• [EXERCISE INSTRUCTIONS] Beginning with the line below that contains "rewrite (IH (i" and ending with the line that contains "Lemma lookup_locate_from key", copy every line exactly. Copy nothing else.

Saved data entries:
(* ===== verification/LeafNodeSpec.v ===== *)
(** What a leaf promises: its records are the rows of a finite map sorted by
    key.  The invariant, the reference search, and the effect of the page
    operations on it. *)
From Stdlib Require Import Sorting.Sorted.
From S2P Require Import Prelude.
From S2P Require Import Bytes.
From S2P Require Import RustStr.
From S2P Require Import Schema.
From S2P Require Import Ordering.
From S2P Require Import DataModel.
From S2P Require Import DataModelProps.
From S2P Require Import Serializer.
From S2P Require Import SerializerLayout.
From S2P Require Import SerializerRoundtrip.
From S2P Require Import SerializerKey.
From S2P Require Import Page.
From S2P Require Import SlottedPage.
From S2P Require Import SlottedPageSpec.
From S2P Require Import SlottedPageOps.
From S2P Require Import SlottedPageRefine.
From S2P Require Import SlottedPageProps.
From S2P Require Import LeafNode.

#[local] Abbreviation cnames cs := (col_name <$> cs).

(** * Rows *)

Section Rows.
Context {D : Type} `{DecimalLaws D} (t : TableDefinition).

(** A table with distinct column names and a primary key of some of them, in
    the order of the table. *)
Record table_ok (pk : list rstr) : Prop := {
  table_pk : exists name, get_primary_key t = Some (PrimaryKey name pk);
  table_names : NoDup (cnames (columns t));
  table_pk_names : NoDup pk;
  table_pk_sub : forall n, n ∈ pk -> n ∈ cnames (columns t);
  table_pk_order : pk = key_part pk (cnames (columns t));
  table_columns : columns t <> [];
}.

(** A record of the table, no key value null. *)
Record row_ok (pk : list rstr) (record : DbRecord D) : Prop := {
  row_fits : fits (columns t) record;
  row_storable : Forall storable record;
  row_size : get_null_bitmap_size (columns t) + zlen (fixed_part record)
             + zlen (variable_part record) < 2 ^ 64;
  row_key : forall n i, n ∈ pk -> cnames (columns t) !! i = Some n -> record !! i <> Some VNull;
}.

(** The bytes [r] hold a row with key [k]. *)
Definition has_key (r : list Z) (k : Key D) : Prop := deserialize_primary_key t r = Ok k.

(** What the leaf uses of a row: its bytes, and its key, in the row and in the bytes. *)
Record encodes (record : DbRecord D) (key : Key D) (bytes : list Z) : Prop := {
  enc_bytes : serialize (columns t) record = Ok bytes;
  enc_key : forall E, @record_get_primary_key D E record t = Ok key;
  enc_has_key : has_key bytes key;
  enc_bytes_ok : bytes_ok bytes;
  enc_pos : 0 < zlen bytes;
}.

Lemma fixed_bytes_ok (v : DataValue D) : bytes_ok (fixed_bytes v).
Proof.
  destruct v as [| | |b| | | | |]; cbn [fixed_bytes]; auto using dec_serialize_bytes with rarm.
  repeat constructor; unfold is_byte; destruct b; lia.
Qed.

Lemma variable_bytes_ok (v : DataValue D) : storable v -> bytes_ok (variable_bytes v).
Proof.
  intros [Hv _]. unfold variable_bytes.
  destruct v; cbn [payload value_ok] in *; try apply Forall_nil_2;
    (apply Forall_app; split; [apply bytes_ok_le_bytes|]); [apply Hv|exact Hv].
Qed.

Lemma parts_bytes_ok (record : DbRecord D) :
  Forall storable record -> bytes_ok (fixed_part record) /\ bytes_ok (variable_part record).
Proof.
  intros Hst. unfold fixed_part, variable_part. split; apply Forall_concat, Forall_fmap.
  - apply Forall_forall. intros. apply fixed_bytes_ok.
  - eapply Forall_impl; [exact Hst|]. intros. by apply variable_bytes_ok.
Qed.

Lemma row_encodes pk record :
  table_ok pk -> row_ok pk record -> exists key bytes, encodes record key bytes.
Proof.
  intros [[name Hpk] Hn Hnd Hsub Hord Hne] [Hf Hst Hsz Hnull].
  destruct (serialize_layout_ok (columns t) record Hf) as (bm & Hbm & [Hbytes _] & Hser).
  destruct (deserialize_primary_key_values t name pk record _ Hpk Hn Hnd Hsub Hf Hst Hsz Hser Hnull)
    as (key & Hkey & _ & Hrec).
  destruct (parts_bytes_ok record Hst) as [Hfx Hvr].
  eexists key, _. split; [exact Hser|intros; by apply Hrec|exact Hkey| |].
  - by rewrite !Forall_app.
  - pose proof (zlen_nonneg (fixed_part record)). pose proof (zlen_nonneg (variable_part record)).
    assert (0 < zlen bm); [|len]. rewrite Hbm. unfold get_null_bitmap_size.
    assert (1 <= zlen (columns t)) by (destruct (columns t); [done|len; pose proof (zlen_nonneg l); lia]).
    apply Z.div_str_pos. lia.
Qed.
End Rows.

(** * Sorted keys *)

Section Sorted.
Context {D : Type} `{DecimalLaws D}.

(** [a < b], as [Ord] decides it. *)
Definition key_lt (a b : Key D) : Prop := key_cmp a b = Lt.

Definition sorted_keys_ok (ks : list (Key D)) : Prop := StronglySorted key_lt ks.

(** The reference search: a scan from the first key on. *)
Fixpoint locate (key : Key D) (ks : list (Key D)) (i : Z) : SearchResult :=
  match ks with
  | [] => NotFound i
  | k :: ks =>
      match key_cmp key k with
      | Eq => Found i
      | Lt => NotFound i
      | Gt => locate key ks (i + 1)
      end
  end.

(** [i] keys are smaller, all the others greater. *)
Definition gap (key : Key D) (ks : list (Key D)) (i : Z) : Prop :=
  0 <= i <= zlen ks
  /\ Forall (fun k => key_lt k key) (take (Z.to_nat i) ks)
  /\ Forall (key_lt key) (drop (Z.to_nat i) ks).

Lemma key_lt_trans a b c : key_lt a b -> key_lt b c -> key_lt a c.
Proof. apply cmp_trans. Qed.

Lemma key_gt_lt a b : key_cmp a b = Gt <-> key_lt b a.
Proof. apply cmp_gt_lt, _. Qed.

Lemma sorted_app ks1 ks2 :
  sorted_keys_ok (ks1 ++ ks2) <->
  sorted_keys_ok ks1 /\ sorted_keys_ok ks2
  /\ forall a b, a ∈ ks1 -> b ∈ ks2 -> key_lt a b.
Proof.
  unfold sorted_keys_ok. induction ks1 as [|k ks1 IH]; simpl.
  - split; [intros; split_and!; [constructor|done|set_solver]|naive_solver].
  - split.
    + intros [Hs Hf]%StronglySorted_inv. apply IH in Hs as (Hs1 & Hs2 & Hlt).
      rewrite Forall_app in Hf. destruct Hf as [Hf1 Hf2]. split_and!; [by constructor|done|].
      rewrite Forall_forall in Hf2. intros a b [->|Ha]%elem_of_cons Hb; auto.
    + intros ([Hs1 Hf]%StronglySorted_inv & Hs2 & Hlt). constructor.
      * apply IH. split_and!; [done|done|]. intros a b Ha. apply Hlt. by right.
      * apply Forall_app. split; [done|]. apply Forall_forall. intros b Hb. apply Hlt; [left|done].
Qed.

Lemma gap_0 key k ks : key_lt key k -> sorted_keys_ok (k :: ks) -> gap key (k :: ks) 0.
Proof.
  intros Hk [Hs Hf]%StronglySorted_inv. split_and!; [lia|apply zlen_nonneg|constructor|].
  constructor; [done|]. eapply Forall_impl; [exact Hf|]. intros. by eapply key_lt_trans.
Qed.

Lemma gap_cons key k ks i :
  0 <= i -> key_lt k key -> gap key ks i -> gap key (k :: ks) (i + 1).
Proof.
  intros Hi Hk (Hr & Ht & Hd). unfold gap. replace (Z.to_nat (i + 1)) with (S (Z.to_nat i)) by lia.
  split_and!; [lia|len|by constructor|done].
Qed.

(** What the search finds. *)
Lemma locate_spec key ks j :
  sorted_keys_ok ks ->
  match locate key ks j with
  | Found i => exists (n : nat) k, i = j + Z.of_nat n /\ ks !! n = Some k /\ key_cmp key k = Eq
  | NotFound i => gap key ks (i - j)
  end.
Proof.
  revert j. induction ks as [|k ks IH]; intros j Hs; simpl.
  { rewrite Z.sub_diag. split_and!; [done|done|constructor..]. }
  pose proof Hs as [Hs' _]%StronglySorted_inv. destruct (key_cmp key k) eqn:Hk.
  - exists 0%nat, k. split_and!; [lia|done|done].
  - rewrite Z.sub_diag. by apply gap_0.
  - specialize (IH (j + 1) Hs'). destruct (locate key ks (j + 1)) as [i|i].
    + destruct IH as (n & k' & -> & Hn & Heq). exists (S n), k'. split_and!; [lia|done|done].
    + replace (i - j) with (i - (j + 1) + 1) by lia.
      apply gap_cons; [apply IH|by apply key_gt_lt|done].
Qed.

Lemma gap_locate_from key ks i j : gap key ks i -> locate key ks j = NotFound (j + i).
Proof.
  revert i j. induction ks as [|k ks IH]; intros i j ([Hi Hn] & Ht & Hd); simpl.
  { change (zlen (@nil (Key D))) with 0 in Hn. f_equal. lia. }
  destruct (Z.eq_dec i 0) as [->|Hne].
  - apply Forall_cons in Hd as [Hd _]. unfold key_lt in Hd. rewrite Hd. f_equal. lia.
  - replace (Z.to_nat i) with (S (Z.to_nat (i - 1))) in Ht, Hd by lia.
    apply Forall_cons in Ht as [Ht1 Ht2]. apply key_gt_lt in Ht1. rewrite Ht1.
    rewrite (IH (i - 1)); [f_equal; lia|]. split_and!; [lia| |done|done].
    autorewrite with rarm in Hn. lia.
Qed.

Lemma locate_gap key ks i : sorted_keys_ok ks -> locate key ks 0 = NotFound i <-> gap key ks i.
Proof.
  intros Hs. split; intros Hl; [|by apply (gap_locate_from _ _ _ 0)].
  pose proof (locate_spec key ks 0 Hs) as Hspec. rewrite Hl in Hspec. by rewrite Z.sub_0_r in Hspec.
Qed.

(** An equal key is found where it is: the keys before it are smaller. *)
Lemma lookup_locate_from key ks (n : nat) k j :
  sorted_keys_ok ks -> ks !! n = Some k -> key_cmp key k = Eq ->
  locate key ks j = Found (j + Z.of_nat n).
Proof.
  revert n j. induction ks as [|k0 ks IH]; intros n j Hs Hn Heq; [done|].
  apply StronglySorted_inv in Hs as [Hs Hf]. destruct n as [|n]; simpl in Hn |- *.
  - injection Hn as ->. rewrite Heq. f_equal. lia.
  - assert (key_cmp key k0 = Gt) as ->.
    { apply key_gt_lt. unfold key_lt. rewrite (cmp_eq_r _ _ _ k0 Heq).
      rewrite Forall_forall in Hf. apply Hf. by eapply list_elem_of_lookup_2. }
    rewrite (IH n) by done. f_equal. lia.
Qed.

Lemma locate_found key ks i :
  sorted_keys_ok ks -> locate key ks 0 = Found i <->
  0 <= i /\ exists k, ks !! Z.to_nat i = Some k /\ key_cmp key k = Eq.
Proof.
  intros Hs. split.
  - intros Hl. pose proof (locate_spec key ks 0 Hs) as Hspec. rewrite Hl in Hspec.
    destruct Hspec as (n & k & -> & Hn & Heq). split; [lia|]. exists k. by rewrite Z.add_0_l, Nat2Z.id.
  - intros (Hi & k & Hn & Heq). rewrite (lookup_locate_from key ks _ k 0) by done. f_equal. lia.
Qed.

(** A key put into its gap. *)
Definition put {A} (i : Z) (x : A) (l : list A) : list A :=
  take (Z.to_nat i) l ++ x :: drop (Z.to_nat i) l.

Lemma sorted_put key ks i :
  sorted_keys_ok ks -> gap key ks i -> sorted_keys_ok (put i key ks).
Proof.
  intros Hs (Hi & Ht & Hd). rewrite <- (take_drop (Z.to_nat i) ks) in Hs.
  apply sorted_app in Hs as (Hs1 & Hs2 & Hlt). unfold put. apply sorted_app.
  rewrite Forall_forall in Ht, Hd. split_and!; [done|constructor; [done|by apply Forall_forall]|].
  intros a b Ha [->|Hb]%elem_of_cons; auto.
Qed.
End Sorted.

(** * The invariant *)

Section Leaf.
Context {D : Type} `{DecimalLaws D} (t : TableDefinition).

(** A leaf page with the keys [ks]. *)
Record leaf_inv (b : page) (ks : list (Key D)) : Prop := {
  leaf_wf : wf b;
  leaf_keys : Forall2 (has_key t) (records b) ks;
  leaf_sorted : sorted_keys_ok ks;
}.

Lemma leaf_count b ks : leaf_inv b ks -> zlen ks = n_items b.
Proof.
  intros [W Hk _]. pose proof (Forall2_length _ _ _ Hk). pose proof (wf_items _ W).
  rewrite <- zlen_records by lia. unfold zlen. lia.
Qed.

Lemma leaf_count_range b ks : leaf_inv b ks -> zlen ks < 2 ^ 16.
Proof. intros L. rewrite (leaf_count _ _ L). apply wf_items, L. Qed.

(** ** Binary search *)

Lemma key_at_ok b ks i k :
  leaf_inv b ks -> 0 <= i -> ks !! Z.to_nat i = Some k -> key_at t b i = Ok k.
Proof.
  intros [W Hk _] Hi Hlk. unfold key_at.
  destruct (Forall2_lookup_r _ _ _ _ _ Hk Hlk) as (r & Hr & Hrk).
  ostep get_record_wf by done. rewrite Hr. cbn [unwrap_opt mbind outcome_bind]. by rewrite Hrk.
Qed.

(** The keys below [low] are smaller, those from [high] on greater. *)
Definition bracket (key : Key D) (ks : list (Key D)) (low high : Z) : Prop :=
  0 <= low /\ low <= high /\ high <= zlen ks
  /\ Forall (fun k => key_lt k key) (take (Z.to_nat low) ks)
  /\ Forall (key_lt key) (drop (Z.to_nat high) ks).

Lemma sorted_before key ks i k :
  sorted_keys_ok ks -> 0 <= i -> ks !! Z.to_nat i = Some k -> key_lt k key ->
  Forall (fun k => key_lt k key) (take (Z.to_nat (i + 1)) ks).
Proof.
  intros Hs Hi Hk Hlt. replace (Z.to_nat (i + 1)) with (S (Z.to_nat i)) by lia.
  rewrite (take_S_r _ _ k) by done. rewrite <- (take_drop_middle _ _ _ Hk) in Hs.
  apply sorted_app in Hs as (_ & _ & Hall). apply Forall_app. split; [|by repeat constructor].
  apply Forall_forall. intros a Ha. eapply key_lt_trans; [|exact Hlt]. apply Hall; [done|left].
Qed.

Lemma sorted_after key ks i k :
  sorted_keys_ok ks -> ks !! Z.to_nat i = Some k -> key_lt key k ->
  Forall (key_lt key) (drop (Z.to_nat i) ks).
Proof.
  intros Hs Hk Hlt. rewrite <- (take_drop_middle _ _ _ Hk) in Hs.
  apply sorted_app in Hs as (_ & [_ Hf]%StronglySorted_inv & _).
  rewrite (drop_S _ _ _ Hk). constructor; [done|]. eapply Forall_impl; [exact Hf|].
  intros. by eapply key_lt_trans.
Qed.

(** The loop narrows the bracket at every step, so its fuel is never used up. *)
Lemma find_key_loop_ok b ks key fuel low high :
  leaf_inv b ks -> bracket key ks low high -> high - low < Z.of_nat fuel ->
  find_key_loop fuel key t b low high = Some (Ok (locate key ks 0)).
Proof.
  intros L. pose proof (leaf_sorted _ _ L) as Hs. revert low high.
  induction fuel as [|fuel IH]; intros low high (Hl & Hlh & Hh & Ht & Hd) Hfuel; [lia|].
  cbn [find_key_loop]. case_bool.
  - set (mid := low + (high - low) / 2).
    assert (low <= mid < high) as Hmid.
    { pose proof (Z.div_pos (high - low) 2). pose proof (Z.div_lt (high - low) 2). lia. }
    destruct (lookup_lt_is_Some_2 ks (Z.to_nat mid)) as [k Hk]; [unfold zlen in Hh; lia|].
    rewrite (key_at_ok b ks mid k) by (done || lia).
    pose proof (slice_eq_cmp value_eq value_cmp key k value_eq_cmp) as Heq. fold key_cmp in Heq.
    destruct (slice_eq value_eq key k).
    { do 2 f_equal. symmetry. apply locate_found; [done|]. split; [lia|]. exists k. naive_solver. }
    destruct (key_cmp key k) eqn:Hcmp; [naive_solver| |].
    + apply IH; [|lia]. split_and!; try lia; [done|]. by eapply sorted_after.
    + apply IH; [|lia]. split_and!; try lia; [|done].
      eapply sorted_before; [done|lia|done|by apply key_gt_lt].
  - assert (high = low) as -> by lia. do 2 f_equal. symmetry. apply locate_gap; done.
Qed.

Lemma find_key_ok b ks key : leaf_inv b ks -> find_key key t b = Ok (locate key ks 0).
Proof.
  intros L. pose proof (leaf_count _ _ L) as Hn. pose proof (wf_items _ (leaf_wf _ _ L)).
  unfold find_key. ostep get_item_count_eq by apply L.
  rewrite (find_key_loop_ok b ks) by (done || lia || (split_and!; rewrite ?Hn; try lia;
    [constructor|by rewrite <- Hn, drop_ge by (unfold zlen; lia)])). done.
Qed.
End Leaf.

• [OUTPUT FOR THIS TASK]
    rewrite (IH (i - 1)); [f_equal; lia|]. split_and!; [lia| |done|done].
    autorewrite with rarm in Hn. lia.
Qed.

Lemma locate_gap key ks i : sorted_keys_ok ks -> locate key ks 0 = NotFound i <-> gap key ks i.
Proof.
  intros Hs. split; intros Hl; [|by apply (gap_locate_from _ _ _ 0)].
  pose proof (locate_spec key ks 0 Hs) as Hspec. rewrite Hl in Hspec. by rewrite Z.sub_0_r in Hspec.
Qed.

(** An equal key is found where it is: the keys before it are smaller. *)
Lemma lookup_locate_from key ks (n : nat) k j :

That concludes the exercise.